By Friday morning, Mr. Byrne said, all of the posters appeared to be gone.

Ms. Bowser has long affirmed Washington’s status as a “sanctuary city,” which means that local law enforcement officials there limit their cooperation with federal immigration authorities.

The city’s police department “has a longstanding policy that prohibits police officers from asking about citizenship or residency status to determine whether an individual is undocumented,” Officer Sean Hickman, a spokesman for the department, said in an email.

The status of undocumented people living in the United States has become a hot-button issue under President Trump, who has made tough statements on immigration, and issued an executive order in January that would essentially deny federal funds to so-called sanctuary cities.
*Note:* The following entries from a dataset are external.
Lemma on_event_alike sched sched' s s' e :
  alike s s' →
  alike (on_event render run_tool is_concurrency_safe provenance sched s e)
        (on_event render run_tool is_concurrency_safe provenance sched' s' e).
Proof.
  intros Hs. assert (Hs0 := Hs). destruct Hs0 as [(H1&H2&H3&H4&H5&H6&H7&H8&H9) Hb [Ha Ha'] Hok Hr Hn].
  destruct e; cbn [on_event]; try done; rewrite ?H5, ?H6, ?H7.
  - destruct (close_thinking _ _ _ _) as [th r]. split; cbn; try done; solve_same_reply.
  - destruct (close_text _ _) as [t r]. split; cbn; try done; solve_same_reply.
  - destruct (close_thinking _ _ _ _) as [th r]. split; cbn; try done; solve_same_reply.
  - destruct (close_text _ _) as [t r1]. destruct (close_thinking _ _ _ _) as [th r].
    split; cbn; try done; solve_same_reply.
  - unfold on_tool_use. rewrite ?H5, ?H6, ?H7, H8, H9.
    destruct (close_thinking _ _ _ _) as [th r1]. destruct (close_text _ _) as [t r].
    set (s1 := Build_StreamState (stop_reason s) _ _ _ _ _ _ _ _ _ _ _ _ _).
    set (s1' := Build_StreamState (stop_reason s') _ _ _ _ _ _ _ _ _ _ _ _ _).
    assert (Halike : alike s1 s1') by (split; cbn; try done; solve_same_reply).
    case_bool_decide; [|destruct (is_concurrency_safe name input)].
    + generalize (result_block id DUPLICATE false). intros b.
      split; cbn; try done. by rewrite Hr.
    + apply count_call_alike. split; cbn; try done; [by rewrite Hb|].
      apply Forall_app. split; [done|]. by repeat constructor; cbn.
    + by apply count_call_alike, answer_now_alike, drain_alike.
Qed.

Lemma consume_alike sched sched' s s' items :
  Forall (λ ci, is_ok ci.2 = true) items → alike s s' →
  alike (consume render run_tool is_concurrency_safe provenance sched s items).1
        (consume render run_tool is_concurrency_safe provenance sched' s' items).1 ∧
  (consume render run_tool is_concurrency_safe provenance sched s items).2 = None ∧
  (consume render run_tool is_concurrency_safe provenance sched' s' items).2 = None.
Proof.
  intros Hi. revert s s'. induction Hi as [|[[] [e|err]] items Hc _ IH]; intros s s' Hs;
    cbn [consume]; try done.
  apply IH. by apply on_event_alike.
Qed.
(* ===== verification/Tasks.v ===== *)
(** * Task lists ([crates/tools/src/tasks.rs], [todo_write.rs])

    The tools a model keeps its work in: a list of tasks per session behind
    TaskCreate, TaskGet, TaskList, TaskUpdate and TaskStop, and the todo list
    TodoWrite replaces.  Every call runs under one lock of the process, so the
    lists' history is a list of calls.

    Reading a call's input from JSON is the parameters [decode_*], printing a
    task the parameter [to_string_pretty]; the clock is an argument. *)

From stdpp Require Import base option numbers gmap strings pretty list.
From S2P Require Import Prelude RustStr PermTypes Gate.

#[local] Open Scope result_scope.

(** ** Tasks *)

Inductive TaskStatus := Pending | InProgress | Completed | Cancelled | Deleted.

#[export] Instance TaskStatus_eq_dec : EqDecision TaskStatus.
Proof. solve_decision. Defined.

(** [{:?}]. *)
Definition status_debug (s : TaskStatus) : str :=
  match s with
  | Pending => "Pending" | InProgress => "InProgress" | Completed => "Completed"
  | Cancelled => "Cancelled" | Deleted => "Deleted"
  end.

Definition is_terminal (s : TaskStatus) : bool :=
  match s with Completed | Cancelled | Deleted => true | _ => false end.
(* ===== verification/Net.v ===== *)
(** * The outgoing network ([crates/core/src/interface/exec/network.rs],
    [local/network.rs], [crates/hooks/src/runner/ssrf.rs])

    Who may reach which host: the egress policy with its redirect loop, and
    the guard in front of HTTP hooks.  [std::net]'s address parser is modelled
    here; the [url] crate, the transport and the resolver are parameters.
    Header values that are not text are dropped by the transport. *)

From stdpp Require Import base option numbers gmap strings pretty list.
From S2P Require Import Prelude RustStr.
From S2P Require Gate.

(** ** [std::net::IpAddr] *)

Inductive IpAddr :=
| V4 (octets : list N)
| V6 (segments : list N).

#[export] Instance IpAddr_eq_dec : EqDecision IpAddr.
Proof. solve_decision. Defined.

(** [char::to_digit] for radix 10 and 16. *)
Definition to_digit (radix : N) (c : char) : option N :=
  if is_ascii_digit c then Some (c - 48)%N
  else if decide (radix = 16%N) then
    if bool_decide (97 ≤ c ≤ 102)%N then Some (c - 87)%N
    else if bool_decide (65 ≤ c ≤ 70)%N then Some (c - 55)%N
    else None
  else None.

(** The digits there are, at most [room] of them. *)
Fixpoint read_digits (radix : N) (room count : nat) (acc : N) (s : str) {struct s}
    : option (N * nat * str) :=
  match s with
  | c :: s' =>
      match to_digit radix c with
      | Some d =>
          match room with
          | O => None
          | S room => read_digits radix room (S count) (acc * radix + d) s'
          end
      | None => Some (acc, count, s)
      end
  | [] => Some (acc, count, [])
  end.

Definition read_number (radix : N) (max_digits : nat) (allow_zero_prefix : bool) (max : N)
    (s : str) : option (N * str) :=
  let has_leading_zero := bool_decide (head s = Some 48%N) in
  match read_digits radix max_digits 0 0 s with
  | Some (n, count, rest) =>
      if decide (count = 0) then None
      else if negb allow_zero_prefix && has_leading_zero && bool_decide (1 < count) then None
      else if decide (n ≤ max)%N then Some (n, rest) else None
  | None => None
  end.

Definition read_given_char (c : char) (s : str) : option str :=
  match s with b :: s => if decide (b = c) then Some s else None | [] => None end.

(** [read_separator]: the separator in front of every item but the first. *)
Definition read_separator {A} (sep : char) (index : nat) (inner : str → option (A * str)) (s : str)
    : option (A * str) :=
  if decide (index = 0) then inner s else s ← read_given_char sep s; inner s.

Fixpoint read_octets (n i : nat) (s : str) : option (list N * str) :=
  match n with
  | O => Some ([], s)
  | S n =>
      '(o, s) ← read_separator (ch ".") i (read_number 10 3 false 255) s;
      '(os, s) ← read_octets n (S i) s;
      Some (o :: os, s)
  end.

Definition read_ipv4_addr (s : str) : option (list N * str) := read_octets 4 0 s.

(** [read_groups]: up to [room] further groups, whether the last two came
    from a dotted address, and the rest of the text. *)
Fixpoint read_groups (room i : nat) (s : str) : list N * bool * str :=
  match room with
  | O => ([], false, s)
  | S room' =>
      match (if decide (0 < room') then read_separator (ch ":") i read_ipv4_addr s else None) with
      | Some ([a; b; c; d], s) => ([(a * 256 + b)%N; (c * 256 + d)%N], true, s)
      | _ =>
          match read_separator (ch ":") i (read_number 16 4 true 65535) s with
          | Some (g, s) =>
              let '(gs, v4, s) := read_groups room' (S i) s in (g :: gs, v4, s)
          | None => ([], false, s)
          end
      end
  end.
A federal judge in California temporarily blocked that order in April. But across the United States, immigrants’ concerns over ICE raids and increased police scrutiny has, in some cases, led to panic.

In the context of “false reports of immigration checkpoints or random sweeps,” the fake ICE posters in Washington were “dangerous and irresponsible,” Jennifer Elzea, a deputy press secretary for ICE, said in an emailed statement. “Any person who actively incites panic or fear of law enforcement is doing a disservice to the community, endangering public safety and the very people they claim to support and represent.”